Blackwell was a victim of the 1955 Great Plains tornado outbreak, a deadly tornado outbreak that struck the southern and central U.S Great Plains States on May 25–26, 1955. It produced at least 46 tornadoes across seven states including two F5 tornadoes in Blackwell, Oklahoma, and Udall, Kansas. The outbreak killed 102 from three tornadoes while injuring hundreds more. Unusual electromagnetic activity was observed, including St. Elmo's fire.

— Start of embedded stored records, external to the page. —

(* ===== verification/ServerSpec.v ===== *)
(** * ServerSpec: the server implements a map from names to bytes

    The abstract state is a finite map from object names to their bytes.
    [rep] relates it to the server's state; each handler refines its abstract
    operation, for objects of one segment, and so does a sequence of requests. *)

From S2P Require Import Prelude CText Effects Types Services KeyValueSpec IOClient World.
From S2P Require Import Msgpack Config Distribution Metadata MetadataSpec Server.

(** ** The abstract operations *)

Abbreviation objects := (gmap string (list ascii)) (only parsing).

Definition abs_store (id : string) (position : Z) (bytes : list ascii) (m : objects) : objects :=
  <[id := exact_value (m !! id) position bytes]> m.

Definition abs_read (n : Z) (v : list ascii) : list ascii := slice 0 (wanted n v) v.

Section refinement.
Context {R M : Type} `{RedisLaws R} `{MongoLaws M} `{MsgpackLaws}.
Context (rand sequence : nat -> Z).
Context (Hrand : forall n, 0 <= rand n < 2 ^ 31) (Hseq : forall n, 0 <= sequence n < 2 ^ 64).
Implicit Types s : Server R M.

Definition conf_runs (c : Conf) : Prop :=
  conf_ok c /\ STORAGE_SOLUTIONS c <> [] /\ DATA_DISTRIBUTION_POLICY c <> DYNAMIC_PROGRAMMING_POLICY.

Definition object_in s (id : string) (o : option (list ascii)) : Prop :=
  match o with
  | Some v => (0 < zlen v <= MAX_OBJ_SIZE (s_conf s)) /\
      exists p tp link tk, stored (s_conf s) (s_world s) id v p tp link tk
  | None => absent (s_conf s) (s_world s) id
  end.

Record rep s (m : objects) : Prop := {
  rep_conf : conf_runs (s_conf s);
  rep_maps : maps_ok (s_conf s) (maps (s_dde s));
  rep_up : world_up (s_world s);
  rep_objects : forall id, object_in s id (m !! id);
}.

Lemma kv_exact_all ty o p n : kv_exact o p n = true -> wexact (R := R) (M := M) ty o p n = true.
Proof. by destruct ty. Qed.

The Blackwell tornado formed in Noble County at around 9:00 pm CDT before crossing through the eastern portions of the Kay County town of Blackwell as an F5 wedge tornado. Then about 400 yd (0.23 mi) wide (Grazulis 1991), It claimed the lives of 20 people in Blackwell and injured over 200 before crossing into and dissipating over Cowley County, Kansas. Along with destroying nearly 200 homes, the tornado demolished two of the town's main employers, the Acme Foundry and the Hazel Atlas Glass plant. 400 homes were destroyed or swept away, and 500 other homes were damaged. Sixty businesses were also destroyed and the local hospital sustained major damage. Most of the western half of the town was spared the worst of the damage.

To commemorate the 1955 tornado, the Top of Oklahoma Historical Society Museum housed in the 1912 Electric Park Pavilion in Blackwell put on a special exhibition "F5 in 1955" which included a ‘tornado room’ which displayed artifacts, information, and photographs of the event. Over a year in the making, the exhibit occupied an entire room and was made possible with financial support from the city of Blackwell. “Working with the wonderful people at the Top of Oklahoma Museum and the Udall Historical Society was the best part of the creation of the “F5 in 1955” exhibit," said Dianne Braden, tornado survivor. "To commemorate the event and the loss of 107 people was important to all of us. There’s something for every age in the exhibit.”